>>

(** Identity conflicts are detected and nothing else fails.  For a valid
    key, bar and events, the builder gives a frame exactly when no two known
    events share an identity with different contents; otherwise it raises
    [FrameIdentityConflict]. *)
Theorem frame_conflict_detected sha256_hex uuid5 key e events dc bar cutoff
    (Hsha : forall s, String.length (sha256_hex s) = 64%nat) (Vk : valid_key key)
    (Ve : valid_event e) (V : Forall valid_event events) (C : frame_cutoff key e dc = Ok (bar, cutoff)) :
  (consistent sha256_hex (available key cutoff events ++ [e]) -> exists f, build sha256_hex uuid5 key e events dc = Ok f) /\
  (~ consistent sha256_hex (available key cutoff events ++ [e]) -> build sha256_hex uuid5 key e events dc = Raise conflict).
Proof.
  split.
  - intros H. destruct (build_exists _ uuid5 Hsha key e events dc bar cutoff Vk Ve V C H) as (f & d & x & s & B & _).
    exists f. exact (built_build _ _ _ _ _ _ _ _ _ _ _ _ B).
  - intros H. pose proof (available_valid key cutoff events e V Ve) as Va. unfold build. rewrite C. cbn [bind].
    destruct (_deduplicate sha256_hex _) as [d|ex] eqn:D; [exfalso; exact (H (dedup_consistent _ _ _ Va D))|].
    cbn [bind]. f_equal. exact (dedup_raises sha256_hex _ [] ex Va D).
Qed.

(** ** A concrete market *)

(** A digest that tells the sample events apart. *)
Definition toy_digest (s : string) : string :=
  let l := list_ascii_of_string s in
  let pad := repeat "0"%char 32 in
  string_of_list_ascii (firstn 32 (l ++ pad) ++ firstn 32 (rev_append l pad)).

Lemma toy_digest_length s : String.length (toy_digest s) = 64%nat.
Proof.
  assert (H : forall l, String.length (string_of_list_ascii l) = List.length l) by (induction l; cbn; congruence).
  unfold toy_digest. rewrite H, length_app, !length_firstn, rev_append_rev, !length_app, repeat_length. lia.
Qed.

Definition toy_uuid5 (s : string) : UUID := Z.of_nat (String.length s).

Definition at_ms (ms : Z) : datetime := utc (1785628800000000 + ms * 1000).

Definition sample_bar_payload (start_ms : Z) (close : Z) : ClosedBarPayload := {|
  cb_timeframe := "1m"; cb_bar_open_at := at_ms start_ms; cb_bar_close_at := at_ms (start_ms + 60000);
  cb_open := dint 100; cb_high := dint 105; cb_low := dint 95; cb_close := dint close; cb_volume := dint 10;
  cb_quote_volume := dint 1000; cb_trade_count := 5; cb_taker_buy_volume := dint 4;
  cb_taker_buy_quote_volume := dint 400; cb_closed := true |}.

Definition sample_event (id : string) (kind : MarketEventKind) (venue_ms observed_ms : Z) (sequence : Z) (p : MarketPayload)
  : ObservedMarketEvent := {|
  ev_venue := "binance"; ev_stream := "stream"; ev_symbol := "BTCUSDT"; ev_event_id := id; ev_kind := kind;
  ev_venue_event_at := at_ms venue_ms; ev_observed_at := at_ms observed_ms; ev_sequence := Some sequence;
  ev_sequence_not_applicable_reason := None; ev_payload := p |}.

Definition sample_bar_event : ObservedMarketEvent :=
  sample_event "bar-1" CLOSED_BAR 60000 60300 1 (BarPayload (sample_bar_payload 0 101)).

Definition sample_book_event (id : string) (observed_ms : Z) (bid ask : Z) : ObservedMarketEvent :=
  sample_event id ORDER_BOOK (observed_ms - 20) observed_ms 7 (BookPayload
    {| ob_bids := [{| pl_price := dint bid; pl_quantity := dint 1 |}];
       ob_asks := [{| pl_price := dint ask; pl_quantity := dint 2 |}];
       ob_published_at := at_ms observed_ms; ob_sequence_start := 7; ob_previous_sequence := None;
       ob_snapshot_sequence := None |}).

Definition sample_market_key : FrameKey := {|
  fk_experiment_id := 1; fk_strategy_version_id := 2; fk_symbol := "BTCUSDT"; fk_timeframe := "1m";
  fk_bar_close_at := at_ms 60000 |}.

(** Two books before the cutoff and one after it; one is delivered twice. *)
Definition sample_books : list ObservedMarketEvent :=
  [sample_book_event "b-1" 59000 99 103; sample_book_event "b-2" 60100 100 102; sample_book_event "b-3" 60200 90 91].
Definition sample_events : list ObservedMarketEvent := sample_book_event "b-1" 59000 99 103 :: sample_books.

Lemma separated_by_digests sha256_hex base l : NoDup (map (digest sha256_hex) base) -> incl l base -> separated sha256_hex l.
Proof. intros N I x y Hx Hy E. exact (NoDup_map_inj (digest sha256_hex) base x y N (I x Hx) (I y Hy) E). Qed.

Lemma sample_separated : separated toy_digest (sample_bar_event :: sample_events).
Proof.
  apply (separated_by_digests toy_digest (sample_bar_event :: sample_books)).
  - apply (bool_decide_unpack (NoDup _)). vm_compute. exact I.
  - intros y [<-|[<-|Hy]]; [now left | right; now left | now right].
Qed.

Lemma sample_bar_valid : valid_event sample_bar_event.
Proof. split; vm_compute; reflexivity. Qed.

Lemma book_event_valid id ms bid ask : 0 < bid -> bid < ask -> id <> "" -> valid_event (sample_book_event id ms bid ask).
Proof.
  intros Hb Ha Hid.
  assert (P : forall n, 0 < n -> dleb (dint n) dzero = false).
  { intros n Hn. dec_prop. rewrite dval_zero, dval_int. now apply inject_Z_pos. }
  split; [split|].
  - cbn. unfold OrderBookPayload_post_init. cbn. rewrite (proj2 (dleb_gt (dint ask) (dint bid))); [reflexivity|].
    rewrite !dval_int, <- Zlt_Qlt. exact Ha.
  - cbn. repeat constructor; unfold PriceLevel_post_init, _require_decimal; cbn [pl_price pl_quantity andb]; rewrite P by lia; reflexivity.
  - unfold ObservedMarketEvent_post_init. cbn. rewrite (bool_decide_false (id = "")) by exact Hid. reflexivity.
Qed.

Lemma sample_events_valid : Forall valid_event sample_events.
Proof. repeat constructor; apply book_event_valid; (lia || discriminate). Qed.

Definition sample_frame : result CausalMinuteFrame :=
  build toy_digest toy_uuid5 sample_market_key sample_bar_event sample_events (Some (at_ms 60150)).

Lemma sample_frame_built : exists f, sample_frame = Ok f /\ cf_best_bid f = Some (dint 100).
Proof. eexists. split; [vm_compute; reflexivity | reflexivity]. Qed.

Lemma frame_causal_witness : exists f, sample_frame = Ok f /\ cf_best_bid f = Some (dint 100) /\
  build toy_digest toy_uuid5 sample_market_key sample_bar_event
    (sample_events ++ [sample_book_event "b-4" 60151 80 81]) (Some (at_ms 60150)) = Ok f.
Proof.
  destruct sample_frame_built as (f & B & Hf).
  destruct (frame_causal toy_digest toy_uuid5 sample_market_key sample_bar_event sample_events (Some (at_ms 60150)) f
    sample_bar_valid sample_events_valid sample_separated B) as (bar & cutoff & s & F & _ & _ & Late).
  exists f. split; [exact B|split; [exact Hf|]]. apply Late. repeat constructor.
  rewrite (co_cutoff _ _ _ _ _ F). vm_compute. reflexivity.
Defined.

Lemma sample_key_valid : valid_key sample_market_key.
Proof. vm_compute. reflexivity. Qed.

Lemma frame_delivery_independent_witness : exists f, sample_frame = Ok f /\
  build toy_digest toy_uuid5 sample_market_key sample_bar_event (rev sample_events ++ sample_events) (Some (at_ms 60150)) = Ok f.
Proof.
  destruct sample_frame_built as (f & B & Hf). exists f. split; [exact B|].
  apply (frame_delivery_independent toy_digest toy_uuid5 sample_market_key sample_bar_event sample_events
    (rev sample_events ++ sample_events) (Some (at_ms 60150)) f sample_bar_valid sample_events_valid sample_separated
    toy_digest_length sample_key_valid); [|exact B].
  intros y. rewrite in_app_iff, <- in_rev. tauto.
Defined.

(** The same event id with another book. *)
Lemma frame_conflict_detected_witness :
  build toy_digest toy_uuid5 sample_market_key sample_bar_event (sample_book_event "b-1" 60000 98 104 :: sample_events)
    (Some (at_ms 60150)) = Raise conflict.
Proof.
  assert (V : Forall valid_event (sample_book_event "b-1" 60000 98 104 :: sample_events)).
  { constructor; [apply book_event_valid; (lia || discriminate) | exact sample_events_valid]. }
  apply (proj2 (frame_conflict_detected toy_digest toy_uuid5 sample_market_key sample_bar_event _ (Some (at_ms 60150))
    (sample_bar_payload 0 101) (at_ms 60150) toy_digest_length sample_key_valid sample_bar_valid V eq_refl)).
  intros C. specialize (C (sample_book_event "b-1" 60000 98 104) (sample_book_event "b-1" 59000 99 103)
    ltac:(apply in_app_iff; left; vm_compute; left; reflexivity)
    ltac:(apply in_app_iff; left; vm_compute; right; left; reflexivity) eq_refl).
  vm_compute in C. discriminate.
Defined.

<<

**Task directions:** Return, unchanged, the run of lines above that opens with the line containing "Definition sample_book_event (id" and closes with the line containing "(** Two books". Include both.

**Result for this exercise:**
Definition sample_book_event (id : string) (observed_ms : Z) (bid ask : Z) : ObservedMarketEvent :=
  sample_event id ORDER_BOOK (observed_ms - 20) observed_ms 7 (BookPayload
    {| ob_bids := [{| pl_price := dint bid; pl_quantity := dint 1 |}];
       ob_asks := [{| pl_price := dint ask; pl_quantity := dint 2 |}];
       ob_published_at := at_ms observed_ms; ob_sequence_start := 7; ob_previous_sequence := None;
       ob_snapshot_sequence := None |}).

Definition sample_market_key : FrameKey := {|
  fk_experiment_id := 1; fk_strategy_version_id := 2; fk_symbol := "BTCUSDT"; fk_timeframe := "1m";
  fk_bar_close_at := at_ms 60000 |}.

(** Two books before the cutoff and one after it; one is delivered twice. *)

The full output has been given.